Neuroprotective effect of human placental extract on hypoxic–ischemic brain injury in neonatal rats

Abstract

We investigated the neuroprotective effects of human placental extracts (HPE) and the effects of HPE on recovery of cognitive and behavioral function on hypoxic–ischemic brain injury in the newborn rat. The right common carotid arteries of 7-day-old rats were coagulated, and rats were then exposed to 8% oxygen. Immediately before and again at three times after the hypoxia–ischemia (pre-treatment group), and immediately after and three times again after hypoxia–ischemia (post-treatment group), the rats were intraperitoneally injected with HPE (0.1, 0.25, or 0.5mL/10g/dose).
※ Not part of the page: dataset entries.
Lemma ht_put_cas i rs e (k : code A) m p w v a vals n :
  path rs (λ cur l, after_put (agrees k) p w v m cur l) → m !! p = Some w →
  plain (S n) w → fits48 v = true → good k (<[p := bump w v]> m) a vals n →
  ht i (slot i rs e) (cas (mem_c (word_c p)) w (bump w v))
    (λ _ c, slot i rs e c ∧ lasting (put_done rs p (tagno w)) c).
Proof.
  intros HK Hw Hp Hv Hg. unfold cas.
  eapply (ht_bind _ _ _ _ _ _ (λ _ c, slot i rs e c ∧ lasting (put_done rs p (tagno w)) c));
    [|intros r; by apply ht_ret].
  apply ht_act; [auto with stab|]. intros [s g] Hc Hs.
  destruct (path_at i rs _ _ HK Hc (slot_agreed _ _ _ _ Hs)) as (l & Hl & HKl). cbn [fst snd] in *.
  pose proof (inv_mem _ _ _ Hc) as [_ Hwf]. simpl in Hwf.
  destruct (plain_bump n w v Hp Hv) as (_ & _ & Hlt).
  assert (∀ x, words (mem s) !! p = Some x → tagno w < tagno x →
    ∃ g', Conc.update π i (s, g) (s, g') ∧ slot i rs e (s, g') ∧
      lasting (put_done rs p (tagno w)) (s, g')) as Hdone.
  { intros x Hx Ht. exists g. split; [by apply update_refl|]. split; [done|].
    split; [simpl; rewrite Hl; by apply prefix_app_r|]. by exists x. }
  unfold on_cell. simpl. destruct l as [|f l]; cbn [after_put] in HKl.
  - destruct HKl as [Hcur|Hcur]; rewrite Hcur.
    + rewrite Hw. rewrite decide_True by done.
      exists g. split; [|split].
      * apply (upd_thread a0 run_inv moves_on i (s, g) _ (lgs s) (helpings s) Hc); [done| |].
        -- split; [|done]. simpl. rewrite Hl. apply HK. cbn [after_put]. by right.
        -- unfold moves_on. simpl. rewrite Hcur. by eapply ahead_bump.
      * exact Hs.
      * split; [simpl; rewrite Hl; by apply prefix_app_r|]. exists (bump w v). simpl.
        split; [apply lookup_insert_eq|done].
    + rewrite lookup_insert_eq. rewrite decide_False by (intros E; rewrite E in Hlt; lia).
      apply (Hdone (bump w v)); [by rewrite Hcur, lookup_insert_eq|done].
  - destruct HKl as [_ HKl]. destruct (agrees_ahead _ _ _ _ _ _ _ Hg HKl) as [Ha _].
    destruct (Ha p (bump w v)) as (x & Hx & Hle); [apply lookup_insert_eq|].
    rewrite Hx. rewrite decide_False by (intros ->; lia). apply (Hdone x); [done|lia].
Qed.
(** the flag is set, by this thread or by another *)
Lemma ht_put_flag i rs (k : code A) m p w v a vals n :
  path rs (λ cur l, after_put (agrees k) p w v m cur l) → m !! p = Some w →
  plain (S n) w → fits48 v = true → good k (<[p := bump w v]> m) a vals n →
  ht i (ready i rs)
    (l ← load (lg_c i);
     if is_empty l then cas (mem_c (word_c p)) w (bump w v)
     else
       en ← next_entry alloc junk (S fuel) i;
       x ← load (entry_c en);
       if x =? 0 then
         r ← cas (mem_c (word_c p)) w (bump w v); store (entry_c en) 1 ;; mret r
       else mret false)
    (λ _ c, ∃ r, ready i (rs ++ [r]) c).
Proof.
  intros HK Hw Hp Hv Hg. apply ht_in_log. intros l ->.
  eapply ht_bind; [by apply (ht_next_entry alloc junk alloc_fresh junk_len a0 fuel run_inv moves_on)|].
  intros en. eapply (ht_bind _ _ _ _ _ _ (λ x c, if x =? 0 then slot i rs en c
                                                 else ready i (rs ++ [(x, false)]) c)).
  { apply ht_load; [auto with stab|]. intros c Hc Hs.
    destruct (slot_entry _ _ _ _ _ _ Hc Hs) as (_ & _ & Hpk & _). rewrite Hpk.
    destruct (Z.eqb_spec (default 0 (snd <$> (log c.2 !! length rs))) 0); [done|].
    by apply (slot_taken a0 run_inv i rs en c). }
  intros x. destruct (x =? 0).
  - eapply ht_bind; [by eapply ht_put_cas|]. intros b. cbn beta.
    eapply (ht_bind _ _ _ _ _ _ (λ _ c, ∃ r, ready i (rs ++ [r]) c)); [|intros _; by apply ht_ret].
    apply (ht_set_flag a0 run_inv moves_on i rs en 1 (put_done rs p (tagno w))); [done|apply put_done_kept| |].
    + intros mm L [[l' ->] (u & Hu & Ht)] Hlen [Hag Hwf]. split; [|done].
      rewrite length_app, length_fmap in Hlen. destruct l' as [|]; simpl in Hlen; [|lia].
      rewrite app_nil_r in *. apply HK. rewrite <-(app_nil_r rs.*1) in Hag. apply HK in Hag.
      destruct Hag as [Hcur|Hcur]; rewrite Hcur in *; [simplify_eq; lia|].
      split; [done|apply agrees_start].
    + intros mm L u [[l' ->] _] [Hag _] Hu. apply HK in Hag. rewrite lookup_app_r in Hu
        by (by rewrite length_fmap). rewrite length_fmap, Nat.sub_diag in Hu.
      destruct l' as [|f l']; [done|]. injection Hu as <-. apply Hag.
  - apply ht_ret. intros c Hr. eauto.
Qed.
No-treatment rats received saline only. On postnatal day 12, brains were removed and gross morphological damage was evaluated. To quantify the severity of brain injury, bilateral cross-sectional areas of the anterior commissural and posterior hippocampal levels were analyzed with NIH Image. Assessments of the open field activity levels at 2, 4, 6 and 8week and, the Morris water maze test at 8weeks after hypoxia–ischemia were carried out according to standard methods. HPE pre-treatment decreased the incidence of liquefactive cerebral infarction, at an optimally neuroprotective dose of 0.5mL/10g/dose (P<0.05). In the Morris water maze test, the group injected with HPE at 0.5mL/10g/dose concentration showed shorter escape latencies than the no-treatment group (P<0.05). These findings support a protective effect of the HPE treatment on neuronal integrity and cognitive function following hypoxic–ischemic brain injury. Injected at an appropriate dose prior to exposure, HPE may significantly reduce or prevent hypoxic–ischemic injury in the immature brain.